--- Exercise material Enclosed Below ---

(* ===== verification/Prelude.v ===== *)
(** * A verification development of percentile_encoder (src/percentile.py)

    The repository ships one Python module, [src/percentile.py], with two
    scikit-learn style transformers that a pipeline composes in sequence:

    - [Encodings] (lines 9-107) selects the categorical columns of a pandas
      DataFrame, builds one of four category_encoders estimators
      (TargetEncoder, WOEEncoder, CatBoostEncoder, OneHotEncoder), fits it
      (after a random row permutation for CatBoost, after a cardinality
      filter for OneHot), and on [transform] renames the encoded columns
      with the suffix [_<encoding_type>] and joins them to the input;
    - [NaNtreatment] (lines 109-140) picks a sklearn [SimpleImputer]
      strategy from its [treatment] and fills missing values.

    The two classes never call each other; both mutate their own instance
    attributes on every call, and both reach module globals ([np],
    [sklearn.impute]) and the numpy global random state.

    ** Files, in dependency order (see _CoqProject)

    - [Prelude] (this file): the state-and-exception monad [PyM] in which
      every method is written ([let*] notation in [py_scope]), the
      [pydb] hint database, generic lemmas on lists and on [PyM].
    - [PyCore]: Python values ([pyval]: the configuration parameters are
      arbitrary Python objects), truthiness, [isinstance], the string
      comparisons the source performs, exceptions ([exc]) and the module
      environment ([env]: whether [np] is bound, whether [sklearn.impute]
      is loaded). [str.format] messages are kept as a format value.
    - [Pandas]: dtypes, cells, columns, DataFrames with their index,
      [X.columns[X.dtypes==object]], [X[key]], [.iloc], [reset_index],
      [Series.unique], [DataFrame.join], [_get_numeric_data], [.values].
    - [NumpyRandom]: [np.random.permutation] as numpy's Fisher-Yates loop
      over the global random stream, and the proof that it returns a
      permutation of [0..n-1].
    - [Libraries]: the interfaces the two classes use of third-party code,
      as type classes with their laws: [CategoryEncoders] (fit/transform
      of the four encoders, with category_encoders' input-dimension check)
      and [SimpleImputerLib] (sklearn's SimpleImputer).
    - [LibraryModels]: executable models of those libraries built from
      the spec's description, and the proofs that they satisfy the laws.
    - [Encodings] (Module [Encodings]): the class [Encodings]. The state
      record [enc_self] holds the attributes of the instance; [world]
      adds numpy's random stream. [__init__], [fit] (with its steps
      [select_step], [catboost_step], [onehot_step], [fit_encoder]) and
      [transform] follow the source statement by statement;
      [transform_spec] is the pure function [transform] computes. Proved
      against [CategoryEncodersLaws]; concrete runs on [ce_mean] close the
      module, among them the spec's end-to-end TargetEncoder example.
    - [NaNtreatment] (Module [NaNtreatment]): the class [NaNtreatment].
      The state record [nan_self]; [__init__], [fit] (with the branch
      choice [fit_strategy] and the constructor call [make_imputer]),
      [transform], and [fit_spec], the pure function [fit] computes.
      Proved against [SimpleImputerLaws]; concrete runs on the executable
      SimpleImputer model close the module (spec examples 5 to 7).
    - [Lifecycle] (Modules [EncodingsLifecycle], [NaNLifecycle]): sklearn's
      [get_params], [set_params], [clone] and [fit_transform] for both
      classes, one pipeline call
      as an inductive step relation ([step]), the instances reachable from
      [__init__] ([reachable]), and invariants of every reachable instance
      proved by induction on reachability.
    - [Pipeline] (Module [Pipeline]): sklearn's [Pipeline.fit_transform]
      over an [Encodings] step and a [NaNtreatment] step, the spec's
      deployment and the only place the two classes meet.
    - [RandomState] (Module [RandomState]): a pipeline's calls on an
      [Encodings] instance as an explicit sequence ([call], [run_calls]),
      a two-run simulation ([simR], [agree]) between instances that
      differ in numpy's stream, and the theorem that no result depends on
      the stream.

    - [TargetStatistics] (Module [TargetStatistics]): [fit] then
      [transform] of the class on the executable encoder model, for any
      per-category statistic: the spec's end-to-end TargetEncoder
      property.

    ** What the theorems show

    - [Encodings.transform]: the output is the encoder's columns renamed
      [<name>_<encoding_type>] followed by the input's columns
      ([transform_output_columns]); it succeeds exactly when the encoder
      accepts the selection and no new name clashes ([transform_succeeds],
      [transform_name_clash]); it is the pure [transform_spec] of the
      parameters and the fitted encoder, so a second call returns the same
      result ([transform_refines]); with [return_categorical] false only
      numeric columns survive ([transform_numeric_only]); a well-formed
      table gives a well-formed table ([transform_wf]).
    - [Encodings.fit]: the CatBoost branch permutes the selected rows and
      the target with one permutation, keeping every (row, target) pair
      ([catboost_pairs]), and raises [NameError] as shipped since [np] is
      never imported ([fit_catboost_needs_np]); the OneHot branch keeps
      exactly the columns of fewer than 50 distinct values
      ([onehot_fit_low_cardinality]), after which [transform] of the same
      table fails whenever a column was dropped ([onehot_transform_fails]);
      the TargetEncoder and WOEEncoder branches fit and then transform the
      fitting table ([fit_then_transform]); on the executable encoder
      model each encoded cell is the statistic of its row's category
      (count and target sum), for the spec's TargetEncoder example and any
      statistic ([target_encoding_values]); an encoding type set outside
      the allowed list refits the previous encoder ([stale_encoder_refit]).
    - Both methods recompute the column selection from their input
      ([selection_rederived]) and never change the constructor parameters
      ([fit_transform_keep_params], [nan_keep_params]); the constructors
      accept exactly the allowed values ([init_validates],
      [nan_init_validates]); [transform] before [fit] raises
      [AttributeError] ([transform_before_fit], [nan_transform_before_fit]).
    - [NaNtreatment]: as shipped every [fit] of a new instance raises
      ([fit_fresh_fails]); "fixed_value", "mode" and "None" pass the
      constructor but reach no branch, "most_frequent" and [None] have a
      branch the constructor refuses ([init_dispatch_mismatch]); the
      string "None" is no passthrough ([none_string_not_passthrough]),
      only [None] is ([none_passthrough]); a treatment with no branch
      refits the previous imputer ([stale_method_refit]); a numeric
      treatment fills every missing cell and nothing else
      ([constant_fill]); the default ["mean"] fills the missing cells of
      each column with the mean of its observed cells in the fitting
      table ([mean_fill]).
    - Any sequence of calls: [_allowed_encodings] and
      [_allowed_treatments] never change, numpy's stream only moves
      forward ([reachable_stream]) and a stored imputer always has a
      strategy of one of [fit]'s branches ([nan_reachable_method_ok]); as
      shipped, no
      reachable instance ever holds a CatBoost estimator
      ([as_shipped_no_catboost]) or an imputer at all
      ([as_shipped_no_imputer]). With [np] bound, no reachable imputer
      instance is stuck: [set_params(treatment=v)] and [fit] bring any of
      them to one that fills with [v] ([nan_recoverable]). sklearn's
      [clone] re-runs the constructor on the current parameters: it gives
      an unfitted copy with equal [get_params] or raises the constructor's
      [AssertionError], so a value [set_params] stored without the check
      is refused only there ([clone_revalidates],
      [nan_clone_revalidates]).
    - Composition: a clean table (numeric columns of numbers or missing
      values) encoded with [return_categorical=False] is a valid input of
      a numeric [NaNtreatment], and the pipeline returns it with every
      missing cell filled ([pipeline_no_missing]).
    - Random state: the permutation drawn at line 57 reaches no output.
      The module never passes a target to [self.enc.transform], and a
      CatBoostEncoder transforms from per-category target counts and sums
      (the law [ce_fit_rows_perm], proved for the executable model with
      the setoid of cells [cell_equiv] and row-order-free folds), so any
      sequence of [fit], [transform], [fit_transform] and [set_params]
      calls returns the same results for every stream
      ([outputs_ignore_stream]); only [data_encode] and the stream's
      position differ.
    - Loops and library calls: the renaming loop is [map]
      ([rename_loop_map]); the CatBoost positions are in range
      ([catboost_in_bounds]); assigning [.columns] and reading it back is a
      round trip ([set_columns_roundtrip]).
    - [NumpyRandom]: [np.random.permutation n] is a permutation of
      [0..n-1] for every random stream, consuming [n-1] draws; at line 57
      it needs [np] and leaves the instance alone
      ([draw_permutation_spec]).

    There is no fuel and no bound chosen by the model: every loop of the
    source runs over a finite list (columns, encoder outputs) and is a
    structural [Fixpoint] ([pfor]); the 50 of the OneHot filter is the
    source's constant.

    ** Choices of the model

    Numbers are rationals [Q] (the code only compares and averages them;
    sums of rationals do not depend on the order of their terms, which
    floating-point sums do only up to rounding);
    a missing value is the cell [CNaN]. Python exceptions keep the
    attribute writes made before them, so a method is a function from the
    state to an outcome and the new state ([PyM]). The random stream is an
    explicit [nat -> nat] with a position, so every theorem about the
    CatBoost branch holds for every stream. Third-party estimators are
    reached only through the interfaces of [Libraries].

    Not modelled: the numerical content of the encoders beyond the laws
    (target-encoding smoothing, WOE log-odds), pandas joins on indexes
    that differ (the encoders return their input's index, so the code
    never reaches one), printing, and the [Pipeline] and search objects
    of sklearn beyond the two-step [Pipeline.fit_transform] (they only
    call the operations above). Object identity is not modelled: values
    are immutable, so [clone]'s deep copy is the value and its identity
    check on the parameters always passes. *)

From stdpp Require Export base list.
From stdpp Require Import sets.
From Stdlib Require Import List.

--- End of Enclosed Exercise material ---

Work required:
Would you show every line in the data above that contains the string "passes"?

Solved problem:
      The module never passes a target to [self.enc.transform], and a
    check on the parameters always passes. *)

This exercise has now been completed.